▸ **SUPPLIED INFORMATION**
(** The pattern for namespaces matches those of a handler exactly when all of them are among them. *)
Lemma namespace_re_spec ns ns' : plain_namespaces ns → one_line ns' →
  ∃ p, namespace_re (namespaces_of ns) = Ret p ∧ (re_test p (join "." (namespaces_of ns')) = true ↔ split_char "." ns ⊆+ split_char "." ns').
Proof.
  intros Hp Ho. pose proof (namespaces_some ns) as Hn. pose proof (namespaces_some ns') as Hn'.
  assert (Hpt : Forall plain_text (chars <$> namespaces_of ns)) by (apply Forall_fmap; by apply Forall_sorted).
  unfold namespace_re. rewrite chars_source, RegExp_names by done. eexists. split; [done|]. unfold re_test. rewrite chars_join.
  assert (Hdot : ∀ s, Forall dot_free (chars <$> namespaces_of s)) by (intros s; apply Forall_fmap, Forall_sorted, split_char_free).
  assert (Hline : Forall no_line_end (chars <$> namespaces_of ns')) by (apply Forall_fmap; by apply Forall_sorted).
  transitivity (sublist (chars <$> namespaces_of ns) (chars <$> namespaces_of ns')).
  - specialize (Hdot ns) as Hd. destruct (chars <$> namespaces_of ns) as [|a l] eqn:E; [by apply fmap_nil_inv in E|]. rewrite <- names_among; try done.
    + destruct (pattern_exec _ _ 0); split; try done; by intros [].
    + intros E2. by apply fmap_nil_inv in E2.
  - rewrite sublist_fmap_inj. unfold namespaces_of. rewrite sublist_sorted by apply sort_strings_sorted. by rewrite !sort_strings_perm.
Qed.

▸ **GOAL OF THE EXERCISE**
For each line of the data that includes the word "assert", return a copy of it.

▸ **OUTPUT OF THE TASK**
  assert (Hpt : Forall plain_text (chars <$> namespaces_of ns)) by (apply Forall_fmap; by apply Forall_sorted).
  assert (Hdot : ∀ s, Forall dot_free (chars <$> namespaces_of s)) by (intros s; apply Forall_fmap, Forall_sorted, split_char_free).
  assert (Hline : Forall no_line_end (chars <$> namespaces_of ns')) by (apply Forall_fmap; by apply Forall_sorted).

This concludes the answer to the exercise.